> What this task involves
Please say how many lines in the records below contain the word "ParticipantNotFound". Give only the number.

[Stored data]
▶
(** [DB.delete]: every record with that id is filtered out; when none had
    it, nothing is saved and the answer is [false]. *)
Definition delete (items : list A) (id : Id) : bool * list A :=
  let filteredItems :=
    filter (fun item => negb (String.eqb (ident item) id)) items in
  if Nat.eqb (List.length filteredItems) (List.length items)
  then (false, items)
  else (true, filteredItems).

(** What [DB.deleteWhere] returns: how many records it deleted. *)
Definition deletedCount (items : list A) (criteria : A -> bool) : Z :=
  Z.of_nat (List.length items)
  - Z.of_nat (List.length (deleteWhere items criteria)).
End StoreReturns.

(** ** The services around the engine *)

(** The reasons [TournamentService.canStart] gives:
    - [TournamentMissing]: 'Tournament tidak ditemukan'
    - [BracketNotGenerated]: 'Bracket belum di-generate'
    - [RosterIncomplete have want]: 'Peserta belum lengkap (have/want)'. *)
Inductive Reason :=
| TournamentMissing
| BracketNotGenerated
| RosterIncomplete (have want : Z).

(** [{ canStart: true }], or [{ canStart: false, reason }]. *)
Inductive StartCheck :=
| Ready
| NotReady (reason : Reason).

(** What the services throw: what escapes the engine or a read of [null]
    ([Raised]), or an error of their own:
    - [ParticipantNotFound]: 'Peserta tidak ditemukan'
    - [TournamentRunning]: 'Tidak dapat menghapus peserta saat turnamen
      berlangsung'
    - [StartRefused reason]: [new Error(check.reason)]
    - [InvalidStatus]: 'Status tidak valid'. *)
Inductive Failure :=
| Raised (e : Exn)
| ParticipantNotFound
| TournamentRunning
| StartRefused (reason : Reason)
| InvalidStatus.

Inductive Answer (A : Type) :=
| Done (a : A)
| Failed (f : Failure).
Arguments Done {A} a.
Arguments Failed {A} f.

(** [{ ...m, participant1Id: null }] and/or [participant2Id: null]. *)
Definition clearSlots (clear1 clear2 : bool) (m : Match) : Match :=
  mkMatch (m_id m) (m_tournamentId m) (m_round m) (m_matchNumber m)
          (if clear1 then None else m_participant1Id m)
          (if clear2 then None else m_participant2Id m)
          (m_winnerId m) (m_score1 m) (m_score2 m) (m_status m).

Definition setWithdrawn (p : Participant) : Participant :=
  mkParticipant (p_id p) (p_tournamentId p) (p_seed p) "withdrawn"
                (p_eliminatedAtRound p).

Definition setSeed (seed : Z) (p : Participant) : Participant :=
  mkParticipant (p_id p) (p_tournamentId p) (Some seed) (p_status p)
                (p_eliminatedAtRound p).

Module ParticipantService.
◀
> Written solution
2